**TO DO:** With both ends included, transcribe exactly the records below from their first line to the line that contains "Handlers run to".

**RECORDED INFORMATION:**
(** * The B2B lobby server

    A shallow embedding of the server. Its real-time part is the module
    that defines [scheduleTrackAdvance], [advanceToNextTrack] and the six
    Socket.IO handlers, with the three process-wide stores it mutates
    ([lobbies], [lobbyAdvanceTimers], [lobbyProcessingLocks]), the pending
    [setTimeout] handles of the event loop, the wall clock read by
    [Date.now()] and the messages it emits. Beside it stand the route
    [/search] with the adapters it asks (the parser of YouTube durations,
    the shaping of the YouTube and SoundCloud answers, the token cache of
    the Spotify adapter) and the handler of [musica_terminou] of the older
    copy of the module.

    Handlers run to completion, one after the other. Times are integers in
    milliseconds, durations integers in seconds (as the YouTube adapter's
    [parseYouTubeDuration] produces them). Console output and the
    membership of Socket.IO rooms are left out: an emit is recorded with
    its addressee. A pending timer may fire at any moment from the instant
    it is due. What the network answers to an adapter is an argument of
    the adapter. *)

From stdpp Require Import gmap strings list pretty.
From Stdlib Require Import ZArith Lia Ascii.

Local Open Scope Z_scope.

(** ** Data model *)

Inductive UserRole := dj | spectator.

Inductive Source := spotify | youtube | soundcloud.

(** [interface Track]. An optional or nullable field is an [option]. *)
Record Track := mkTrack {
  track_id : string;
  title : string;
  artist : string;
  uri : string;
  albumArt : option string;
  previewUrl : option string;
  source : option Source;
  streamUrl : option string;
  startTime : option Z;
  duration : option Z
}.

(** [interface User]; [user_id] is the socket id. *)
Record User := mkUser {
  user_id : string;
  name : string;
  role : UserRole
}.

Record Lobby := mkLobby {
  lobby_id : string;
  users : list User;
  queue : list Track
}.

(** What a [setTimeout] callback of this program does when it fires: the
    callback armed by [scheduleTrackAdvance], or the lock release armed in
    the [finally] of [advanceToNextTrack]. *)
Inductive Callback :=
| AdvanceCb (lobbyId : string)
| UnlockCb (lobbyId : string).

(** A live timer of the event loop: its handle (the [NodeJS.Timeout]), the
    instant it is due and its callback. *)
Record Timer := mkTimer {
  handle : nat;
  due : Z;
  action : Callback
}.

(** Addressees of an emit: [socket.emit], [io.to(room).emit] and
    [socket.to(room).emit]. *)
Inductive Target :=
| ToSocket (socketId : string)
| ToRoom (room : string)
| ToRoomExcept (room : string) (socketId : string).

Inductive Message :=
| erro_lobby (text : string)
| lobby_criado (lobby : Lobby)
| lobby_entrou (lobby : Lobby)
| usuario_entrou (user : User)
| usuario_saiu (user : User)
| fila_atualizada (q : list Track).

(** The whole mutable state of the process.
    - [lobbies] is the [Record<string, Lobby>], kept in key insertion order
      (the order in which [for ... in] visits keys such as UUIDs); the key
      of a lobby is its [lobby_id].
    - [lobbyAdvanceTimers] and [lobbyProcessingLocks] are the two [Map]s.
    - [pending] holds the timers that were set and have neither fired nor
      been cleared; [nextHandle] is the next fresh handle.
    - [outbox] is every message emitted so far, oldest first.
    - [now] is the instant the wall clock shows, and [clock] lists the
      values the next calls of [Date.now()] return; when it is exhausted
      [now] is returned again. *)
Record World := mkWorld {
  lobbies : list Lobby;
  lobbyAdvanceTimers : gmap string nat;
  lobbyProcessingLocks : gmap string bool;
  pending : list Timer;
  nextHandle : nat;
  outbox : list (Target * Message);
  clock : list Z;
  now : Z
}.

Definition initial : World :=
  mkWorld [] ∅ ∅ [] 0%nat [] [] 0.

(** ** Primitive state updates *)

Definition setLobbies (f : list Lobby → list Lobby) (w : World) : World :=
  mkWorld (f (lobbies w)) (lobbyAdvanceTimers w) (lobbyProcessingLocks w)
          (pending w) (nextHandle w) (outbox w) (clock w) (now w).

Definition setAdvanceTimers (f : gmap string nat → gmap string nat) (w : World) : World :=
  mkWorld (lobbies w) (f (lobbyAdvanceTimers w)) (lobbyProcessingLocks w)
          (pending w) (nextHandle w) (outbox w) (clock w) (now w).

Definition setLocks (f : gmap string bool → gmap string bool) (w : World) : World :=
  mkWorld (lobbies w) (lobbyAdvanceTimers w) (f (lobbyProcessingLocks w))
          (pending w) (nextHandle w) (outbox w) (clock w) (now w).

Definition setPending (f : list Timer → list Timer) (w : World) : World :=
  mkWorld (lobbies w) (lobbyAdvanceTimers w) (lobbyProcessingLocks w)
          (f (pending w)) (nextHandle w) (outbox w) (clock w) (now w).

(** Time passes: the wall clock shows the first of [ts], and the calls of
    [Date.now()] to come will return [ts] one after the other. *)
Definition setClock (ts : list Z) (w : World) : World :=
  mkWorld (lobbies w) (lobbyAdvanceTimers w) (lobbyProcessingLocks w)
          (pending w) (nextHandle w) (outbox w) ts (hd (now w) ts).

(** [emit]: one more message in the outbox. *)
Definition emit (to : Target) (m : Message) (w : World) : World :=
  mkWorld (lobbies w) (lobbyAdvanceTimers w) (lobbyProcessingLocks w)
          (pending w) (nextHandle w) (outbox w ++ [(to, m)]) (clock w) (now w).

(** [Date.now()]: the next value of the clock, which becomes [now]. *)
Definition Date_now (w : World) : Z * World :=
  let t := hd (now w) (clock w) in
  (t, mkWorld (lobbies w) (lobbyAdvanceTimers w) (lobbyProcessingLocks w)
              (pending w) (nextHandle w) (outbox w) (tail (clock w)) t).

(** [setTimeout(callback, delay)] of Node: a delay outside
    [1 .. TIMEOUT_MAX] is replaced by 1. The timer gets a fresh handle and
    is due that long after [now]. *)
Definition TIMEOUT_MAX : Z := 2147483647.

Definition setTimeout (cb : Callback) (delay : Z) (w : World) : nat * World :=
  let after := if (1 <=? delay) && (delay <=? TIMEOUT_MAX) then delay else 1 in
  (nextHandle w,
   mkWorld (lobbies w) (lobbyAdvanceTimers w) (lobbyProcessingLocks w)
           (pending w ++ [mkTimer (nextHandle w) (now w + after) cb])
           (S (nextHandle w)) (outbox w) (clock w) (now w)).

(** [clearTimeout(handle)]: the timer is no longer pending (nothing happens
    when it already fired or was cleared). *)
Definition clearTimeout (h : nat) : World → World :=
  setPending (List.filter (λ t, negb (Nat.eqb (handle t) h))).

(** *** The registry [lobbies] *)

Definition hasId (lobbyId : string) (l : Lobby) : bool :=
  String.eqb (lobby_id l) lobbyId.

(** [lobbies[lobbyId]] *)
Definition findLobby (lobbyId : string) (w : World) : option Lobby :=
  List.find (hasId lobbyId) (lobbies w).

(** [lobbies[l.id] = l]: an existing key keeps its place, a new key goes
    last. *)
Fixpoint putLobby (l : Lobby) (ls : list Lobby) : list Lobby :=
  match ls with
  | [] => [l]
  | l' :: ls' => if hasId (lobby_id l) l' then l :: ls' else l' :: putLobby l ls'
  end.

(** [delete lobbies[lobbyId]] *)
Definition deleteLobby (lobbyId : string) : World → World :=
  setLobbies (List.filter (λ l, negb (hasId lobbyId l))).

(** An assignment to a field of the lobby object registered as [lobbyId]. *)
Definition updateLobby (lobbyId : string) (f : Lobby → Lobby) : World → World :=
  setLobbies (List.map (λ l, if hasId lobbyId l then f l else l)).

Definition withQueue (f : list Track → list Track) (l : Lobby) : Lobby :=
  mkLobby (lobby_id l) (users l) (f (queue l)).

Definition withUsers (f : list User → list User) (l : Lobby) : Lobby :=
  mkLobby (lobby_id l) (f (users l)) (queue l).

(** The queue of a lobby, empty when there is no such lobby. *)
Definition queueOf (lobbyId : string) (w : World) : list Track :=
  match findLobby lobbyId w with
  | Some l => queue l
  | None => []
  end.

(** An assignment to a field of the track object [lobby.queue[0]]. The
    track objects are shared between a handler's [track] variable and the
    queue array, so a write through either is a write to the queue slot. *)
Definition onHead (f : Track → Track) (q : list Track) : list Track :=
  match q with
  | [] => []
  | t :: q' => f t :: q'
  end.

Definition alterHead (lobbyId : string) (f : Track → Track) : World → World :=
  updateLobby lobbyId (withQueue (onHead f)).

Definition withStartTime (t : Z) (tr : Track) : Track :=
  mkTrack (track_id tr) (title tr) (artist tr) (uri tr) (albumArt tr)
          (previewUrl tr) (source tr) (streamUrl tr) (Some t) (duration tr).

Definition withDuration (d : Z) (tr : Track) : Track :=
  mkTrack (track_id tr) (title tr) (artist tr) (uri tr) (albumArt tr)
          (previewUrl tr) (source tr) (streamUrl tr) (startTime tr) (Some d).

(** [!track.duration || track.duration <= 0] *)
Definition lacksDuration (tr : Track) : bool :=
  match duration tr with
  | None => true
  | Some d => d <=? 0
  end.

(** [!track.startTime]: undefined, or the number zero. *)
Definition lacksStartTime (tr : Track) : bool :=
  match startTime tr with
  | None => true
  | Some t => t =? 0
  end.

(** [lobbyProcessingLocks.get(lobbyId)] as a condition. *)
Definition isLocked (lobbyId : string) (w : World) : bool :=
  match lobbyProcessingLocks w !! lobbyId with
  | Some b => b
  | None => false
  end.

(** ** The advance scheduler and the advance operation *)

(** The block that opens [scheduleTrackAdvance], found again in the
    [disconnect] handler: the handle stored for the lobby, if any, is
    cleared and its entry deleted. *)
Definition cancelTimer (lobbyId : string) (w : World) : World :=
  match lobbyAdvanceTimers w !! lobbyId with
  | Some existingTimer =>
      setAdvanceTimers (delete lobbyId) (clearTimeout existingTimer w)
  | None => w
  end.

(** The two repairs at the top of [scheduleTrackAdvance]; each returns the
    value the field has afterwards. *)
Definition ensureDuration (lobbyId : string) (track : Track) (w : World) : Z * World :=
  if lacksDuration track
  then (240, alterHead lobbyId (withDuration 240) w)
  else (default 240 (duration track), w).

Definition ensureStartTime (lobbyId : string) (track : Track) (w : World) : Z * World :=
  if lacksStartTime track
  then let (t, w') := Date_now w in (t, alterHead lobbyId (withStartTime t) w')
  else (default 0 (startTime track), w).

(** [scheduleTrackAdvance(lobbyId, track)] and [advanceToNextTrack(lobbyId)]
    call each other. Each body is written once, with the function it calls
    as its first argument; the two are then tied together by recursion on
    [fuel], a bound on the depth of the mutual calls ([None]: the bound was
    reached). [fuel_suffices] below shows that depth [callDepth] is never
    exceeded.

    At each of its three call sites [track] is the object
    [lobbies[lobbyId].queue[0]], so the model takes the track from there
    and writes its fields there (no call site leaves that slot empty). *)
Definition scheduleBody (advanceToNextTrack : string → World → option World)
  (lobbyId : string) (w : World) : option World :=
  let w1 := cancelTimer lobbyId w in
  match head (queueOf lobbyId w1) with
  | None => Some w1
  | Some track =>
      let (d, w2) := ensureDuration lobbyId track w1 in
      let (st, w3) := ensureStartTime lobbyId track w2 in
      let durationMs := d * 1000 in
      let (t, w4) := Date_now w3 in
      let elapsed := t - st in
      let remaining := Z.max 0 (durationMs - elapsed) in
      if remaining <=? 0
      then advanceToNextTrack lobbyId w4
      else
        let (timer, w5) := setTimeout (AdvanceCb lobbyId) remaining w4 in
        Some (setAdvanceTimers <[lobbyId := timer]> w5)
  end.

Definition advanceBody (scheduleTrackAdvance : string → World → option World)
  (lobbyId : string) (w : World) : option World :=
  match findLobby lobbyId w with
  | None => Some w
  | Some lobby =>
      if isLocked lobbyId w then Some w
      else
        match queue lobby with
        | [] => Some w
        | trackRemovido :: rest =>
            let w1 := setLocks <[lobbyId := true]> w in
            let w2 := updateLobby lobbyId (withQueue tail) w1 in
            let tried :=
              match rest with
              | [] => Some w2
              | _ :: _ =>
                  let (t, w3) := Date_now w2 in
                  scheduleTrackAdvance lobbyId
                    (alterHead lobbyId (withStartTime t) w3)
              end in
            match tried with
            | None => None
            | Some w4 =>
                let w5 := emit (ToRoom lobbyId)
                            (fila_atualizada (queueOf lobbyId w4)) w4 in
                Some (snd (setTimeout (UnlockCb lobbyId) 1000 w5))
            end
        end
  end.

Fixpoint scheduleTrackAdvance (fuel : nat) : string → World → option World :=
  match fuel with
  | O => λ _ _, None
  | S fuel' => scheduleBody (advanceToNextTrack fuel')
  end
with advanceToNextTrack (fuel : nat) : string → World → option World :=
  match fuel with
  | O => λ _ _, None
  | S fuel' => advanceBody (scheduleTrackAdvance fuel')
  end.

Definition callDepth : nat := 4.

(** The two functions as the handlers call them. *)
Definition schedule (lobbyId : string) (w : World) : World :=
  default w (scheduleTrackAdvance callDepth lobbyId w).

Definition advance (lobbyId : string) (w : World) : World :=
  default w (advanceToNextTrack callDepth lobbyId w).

**FINISHED TASK:**
(** * The B2B lobby server

    A shallow embedding of the server. Its real-time part is the module
    that defines [scheduleTrackAdvance], [advanceToNextTrack] and the six
    Socket.IO handlers, with the three process-wide stores it mutates
    ([lobbies], [lobbyAdvanceTimers], [lobbyProcessingLocks]), the pending
    [setTimeout] handles of the event loop, the wall clock read by
    [Date.now()] and the messages it emits. Beside it stand the route
    [/search] with the adapters it asks (the parser of YouTube durations,
    the shaping of the YouTube and SoundCloud answers, the token cache of
    the Spotify adapter) and the handler of [musica_terminou] of the older
    copy of the module.

    Handlers run to completion, one after the other. Times are integers in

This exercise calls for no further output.